Going line by line through the entries below, count those that contain "buffer". Give the number by itself.
---------- Given records
Lemma ready_takes s k H secret d a nin nout server m1 d1 m2 d2 :
  kexp s = Some k -> settled s -> session_ok k -> ssh_digest_by_alg (ka_hash_alg a) = Some d -> good secret ->
  bytes_ok H -> Z.of_nat (length H) <= SSHBUF_SIZE_MAX -> 0 < need_of nin nout < 2 ^ 32 ->
  k_newkeys_in k = Some nin -> k_newkeys_out k = Some nout -> k_server (k_neg k) = server ->
  hash_alg (k_neg k) = ka_hash_alg a -> we_need (k_neg k) = need_of nin nout ->
  let keys := exchange_keys a (need_of nin nout) (contents secret) H (session_of k H) in
  ready (with_keys nin keys (is_ctos server MODE_IN)) m1 d1 -> ready (with_keys nout keys (is_ctos server MODE_OUT)) m2 d2 ->
  exists s', takes_keys H secret s s' /\ rx_ok s' d1 /\ tx_ok s' d2.
Proof.
  intros Hk (Ha & Hst & Hog & Ho & Hi & Hic & Hmx & Hep) Hses Hd Hg HH HHl Hn Hin Hout <- Hal Hwe keys R1 R2.
  destruct (derive_keys_spec s k d H secret nin nout) as (k' & E1 & Kin & Kout & _); try done; [by rewrite Hal|by rewrite Hwe|].
  assert (Ek : map (key_for (k_neg k) d (contents secret) H (session_of k H)) key_ids = keys).
  { unfold keys, exchange_keys, key_for, ssh_digest_bytes. by rewrite Hd, Hal, Hwe. }
  rewrite Ek in Kin, Kout.
  destruct (set_newkeys_ready MODE_OUT (set_kexp s (Some k')) k' _ m2 d2 eq_refl Kout Ha R2) as (c2 & mb2 & E2 & D2).
  set (s2 := keyed_state MODE_OUT _ _ _ _ _ _) in E2. set (k2 := snd (take_kex_newkeys MODE_OUT k')).
  destruct (set_newkeys_ready MODE_IN s2 k2 _ m1 d1 eq_refl Kin Ha R1) as (c1 & mb1 & E3 & D1).
  eexists. split; [eexists _, _; split; [exact E1|]; split; [exact E2|exact E3]|].
  split; (split; [first [exact D1|exact D2]|]); split_and!; done.
Qed.
(* ===== verification/HashBlocks.v ===== *)
(** Hash functions that take a message block by block: what a context with a
    partly filled buffer has taken in.  Shared by SHA-2, SHA-1 and MD5. *)

From stdpp Require Import base list numbers tactics.
From Stdlib Require Import ZArith Lia ZifyBool.
From S2P Require Import Prelude.

Section blocks.
Context {St : Type} (bs : nat) (F : St -> list Z -> St).

(** [n] blocks of [m]. *)
Fixpoint run (n : nat) (s : St) (m : list Z) : St :=
  match n with
  | O => s
  | S n => run n (F s (take bs m)) (drop bs m)
  end.

Lemma run_add a : forall b s m, run (a + b) s m = run b (run a s m) (drop (a * bs) m).
Proof.
  induction a as [|a IH]; intros b s m; [by rewrite drop_0|]. cbn [run Nat.add]. rewrite IH, drop_drop. f_equal.
Qed.

Lemma run_app a : forall s m d, (a * bs <= length m)%nat -> run a s (m ++ d) = run a s m.
Proof.
  induction a as [|a IH]; intros s m d H; [done|]. cbn [run]. rewrite take_app_le, drop_app_le by lia. apply IH.
  rewrite length_drop. lia.
Qed.

(** The state [s] and the buffer [buf] of a context that has taken in [m]:
    whole blocks went to the state, the rest is at the front of the buffer. *)
Definition taken (iv s : St) (buf m : list Z) : Prop :=
  s = run (length m / bs) iv m /\ take (length m mod bs) buf = drop (length m / bs * bs) m /\ (bs <= length buf)%nat.

Context (Hbs : (0 < bs)%nat).

Lemma taken_nil iv buf : (bs <= length buf)%nat -> taken iv iv buf [].
Proof. intros H. unfold taken. cbn [length]. rewrite Nat.Div0.div_0_l, Nat.Div0.mod_0_l. done. Qed.

Lemma used_rest (m : list Z) : (length m mod bs + length m / bs * bs = length m)%nat.
Proof. pose proof (Nat.div_mod_eq (length m) bs). lia. Qed.

Lemma div_mod_is n q r : (r < bs)%nat -> n = (q * bs + r)%nat -> (n / bs = q /\ n mod bs = r)%nat.
Proof. intros Hr Hn. split; symmetry; [apply (Nat.div_unique n bs q r)|apply (Nat.mod_unique n bs q r)]; lia. Qed.

(** Data that completes the block. *)
Lemma taken_block iv s buf m d buf' :
  taken iv s buf m -> (length m mod bs + length d = bs)%nat -> (bs <= length buf')%nat ->
  taken iv (F s (take (length m mod bs) buf ++ d)) buf' (m ++ d) /\ (length (m ++ d) mod bs = 0)%nat.
Proof.
  intros (-> & Hb & _) Hd Hb'. pose proof (used_rest m) as Hu.
  destruct (div_mod_is (length (m ++ d)) (S (length m / bs)) 0) as [Hq Hr]; [lia|rewrite length_app; cbn; lia|].
  split; [|done]. unfold taken. rewrite Hq, Hr. split_and!; [|by rewrite take_0, drop_ge by (rewrite length_app; cbn; lia)|done].
  rewrite <- Nat.add_1_r, run_add, run_app by lia. cbn [run]. f_equal. rewrite Hb, drop_app_le by lia.
  rewrite take_ge; [done|]. rewrite length_app, length_drop. lia.
Qed.

(** Data that does not. *)
Lemma taken_part iv s buf m d :
  taken iv s buf m -> (length m mod bs + length d < bs)%nat -> taken iv s (splice buf (length m mod bs) d) (m ++ d).
Proof.
  intros (-> & Hb & Hl) Hd. pose proof (used_rest m) as Hu.
  destruct (div_mod_is (length (m ++ d)) (length m / bs) (length m mod bs + length d)) as [Hq Hr]; [lia|rewrite length_app; lia|].
  unfold taken. rewrite Hq, Hr, run_app by lia. split_and!; [done| |by rewrite length_splice by lia].
  rewrite drop_app_le by lia. unfold splice. rewrite app_assoc, take_app_le by (rewrite length_app, length_take; lia).
  rewrite take_ge by (rewrite length_app, length_take; lia). by rewrite Hb.
Qed.

(** Whole blocks, one after the other. *)
Lemma taken_blocks n : forall iv s buf m d,
  taken iv s buf m -> (length m mod bs = 0)%nat -> length d = (n * bs)%nat ->
  taken iv (run n s d) buf (m ++ d) /\ (length (m ++ d) mod bs = 0)%nat.
Proof.
  induction n as [|n IH]; intros iv s buf m d Ht Hm Hd.
  - destruct d; [|done]. by rewrite app_nil_r.
  - destruct (taken_block iv s buf m (take bs d) buf Ht) as [Ht1 Hm1]; [rewrite length_take; lia|apply Ht|].
    rewrite Hm, take_0 in Ht1. cbn [app] in Ht1.
    destruct (IH iv _ buf _ (drop bs d) Ht1 Hm1) as [Ht2 Hm2]; [rewrite length_drop; lia|].
    rewrite <- app_assoc, take_drop in Ht2, Hm2. done.
Qed.

End blocks.

(** A count of bits in 64 bits gives the octets in the buffer. *)
Lemma used_of_count (n bs : nat) c :
  (0 < bs)%nat -> (Z.of_nat bs | 2 ^ 61) -> c = (8 * Z.of_nat n) mod 2 ^ 64 -> Z.to_nat (Z.shiftr c 3 mod Z.of_nat bs) = (n mod bs)%nat.
Proof.
  intros Hbs Hd ->. rewrite Z.shiftr_div_pow2 by lia. change (2 ^ 3) with 8.
  replace (2 ^ 64) with (8 * 2 ^ 61) by lia. rewrite Z.mul_mod_distr_l, Z.mul_comm, Z.div_mul by lia.
  rewrite Z.mod_mod_divide by done. by rewrite <- Nat2Z.inj_mod, Nat2Z.id.
Qed.

(** ** Padding *)

(** A one bit, zeros, and the length in [lw] octets, up to whole blocks. *)
Definition padding (bs lw n : nat) (len : list Z) : list Z :=
  [128] ++ replicate ((2 * bs - (n mod bs + 1 + lw)) mod bs) 0 ++ len.

(** The hash of a whole message by its blocks. *)
Definition padded_run {St} (bs : nat) (F : St -> list Z -> St) (iv : St) (m : list Z) : St := run bs F (length m / bs) iv m.

Lemma taken_padded {St} bs (F : St -> list Z -> St) iv s buf m :
  taken bs F iv s buf m -> s = padded_run bs F iv m.
Proof. by intros (-> & _). Qed.

Lemma padding_fits bs lw n : (1 + lw <= bs)%nat ->
  let k := ((2 * bs - (n mod bs + 1 + lw)) mod bs)%nat in
  if (n mod bs + 1 + lw <=? bs)%nat then (n mod bs + 1 + k + lw = bs)%nat else (n mod bs + 1 + k + lw = 2 * bs)%nat.
Proof.
  intros Hl k. pose proof (Nat.mod_upper_bound n bs). destruct (Nat.leb_spec (n mod bs + 1 + lw) bs).
  - assert (k = bs - (n mod bs + 1 + lw))%nat; [|lia]. unfold k.
    destruct (decide (n mod bs + 1 + lw = bs)%nat) as [E|E].
    + rewrite E. replace (2 * bs - bs)%nat with bs by lia. rewrite Nat.Div0.mod_same. lia.
    + symmetry. apply (Nat.mod_unique _ _ 1); lia.
  - assert (k = 2 * bs - (n mod bs + 1 + lw))%nat; [|lia]. unfold k. apply Nat.mod_small. lia.
Qed.

(** States that are lists of a fixed number of words. *)
Lemma length_run bs (F : list Z -> list Z -> list Z) k n : (forall s b, length (F s b) = k) ->
  forall s m, length s = k -> length (run bs F n s m) = k.
Proof. intros HF. induction n as [|n IH]; intros s m Hs; [done|]. cbn [run]. apply IH, HF. Qed.

(** ** Message schedules *)

Definition word_at (l : list Z) (i : nat) : Z := default 0 (l !! i).

(** A list of words, and [n] more, each made from those before it. *)
Fixpoint extend (next : list Z -> Z) (n : nat) (ws : list Z) : list Z :=
  match n with O => ws | S n => extend next n (ws ++ [next ws]) end.

Lemma length_extend next n : forall ws, length (extend next n ws) = (n + length ws)%nat.
Proof. induction n as [|n IH]; intros ws; [done|]. cbn [extend]. rewrite IH, length_app. cbn [length]. lia. Qed.

Lemma extend_prefix next n : forall ws, exists l, extend next n ws = ws ++ l.
Proof.
  induction n as [|n IH]; intros ws; [exists []; by rewrite app_nil_r|]. cbn [extend]. destruct (IH (ws ++ [next ws])) as [l ->].
  exists (next ws :: l). by rewrite <- app_assoc.
Qed.

Lemma extend_next next n : forall ws t, (length ws <= t < n + length ws)%nat ->
  word_at (extend next n ws) t = next (take t (extend next n ws)).
Proof.
  induction n as [|n IH]; intros ws t Ht; [lia|]. cbn [extend]. destruct (decide (t = length ws)) as [->|Hne].
  - destruct (extend_prefix next n (ws ++ [next ws])) as [l ->]. rewrite <- app_assoc, take_app_length. unfold word_at.
    by rewrite lookup_app_r, Nat.sub_diag by lia.
  - apply IH. rewrite length_app. cbn [length]. lia.
Qed.

Lemma extend_head next n ws i : (i < length ws)%nat -> word_at (extend next n ws) i = word_at ws i.
Proof. intros Hi. destruct (extend_prefix next n ws) as [l ->]. unfold word_at. by rewrite lookup_app_l. Qed.

Lemma word_at_take l t i : (i < t)%nat -> word_at (take t l) i = word_at l i.
Proof. intros H. unfold word_at. by rewrite lookup_take_lt. Qed.

(** The array [W] of sixteen words holds the last words of the schedule. *)
Definition holds_words (Ws W : list Z) (t : nat) : Prop :=
  length W = 16%nat /\ forall i, (i < t <= i + 16)%nat -> W !! (i mod 16)%nat = Some (word_at Ws i).

Lemma mod16_shift i j k : (i + 16 = j + k)%nat -> ((j + k) mod 16 = i mod 16)%nat.
Proof. intros <-. replace (i + 16)%nat with (i + 1 * 16)%nat by lia. apply Nat.Div0.mod_add. Qed.

Lemma holds_word Ws W j i k : holds_words Ws W j -> (i + 16 = j + k)%nat -> (k < 16)%nat -> word_at W ((j + k) mod 16) = word_at Ws i.
Proof. intros [_ H] E Hk. unfold word_at at 1. rewrite (mod16_shift i j k E), H by lia. done. Qed.

Lemma holds_next Ws W t : holds_words Ws W t -> holds_words Ws (<[(t mod 16)%nat := word_at Ws t]> W) (S t).
Proof.
  intros [Hl H]. split; [by rewrite length_insert|]. intros i Hi. destruct (decide (i = t)) as [->|Hne].
  - rewrite list_lookup_insert_eq; [done|]. rewrite Hl. apply Nat.mod_upper_bound. lia.
  - rewrite list_lookup_insert_ne; [apply H; lia|]. intros E.
    pose proof (Nat.div_mod_eq t 16). pose proof (Nat.div_mod_eq i 16). lia.
Qed.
--------------------
## The answer
4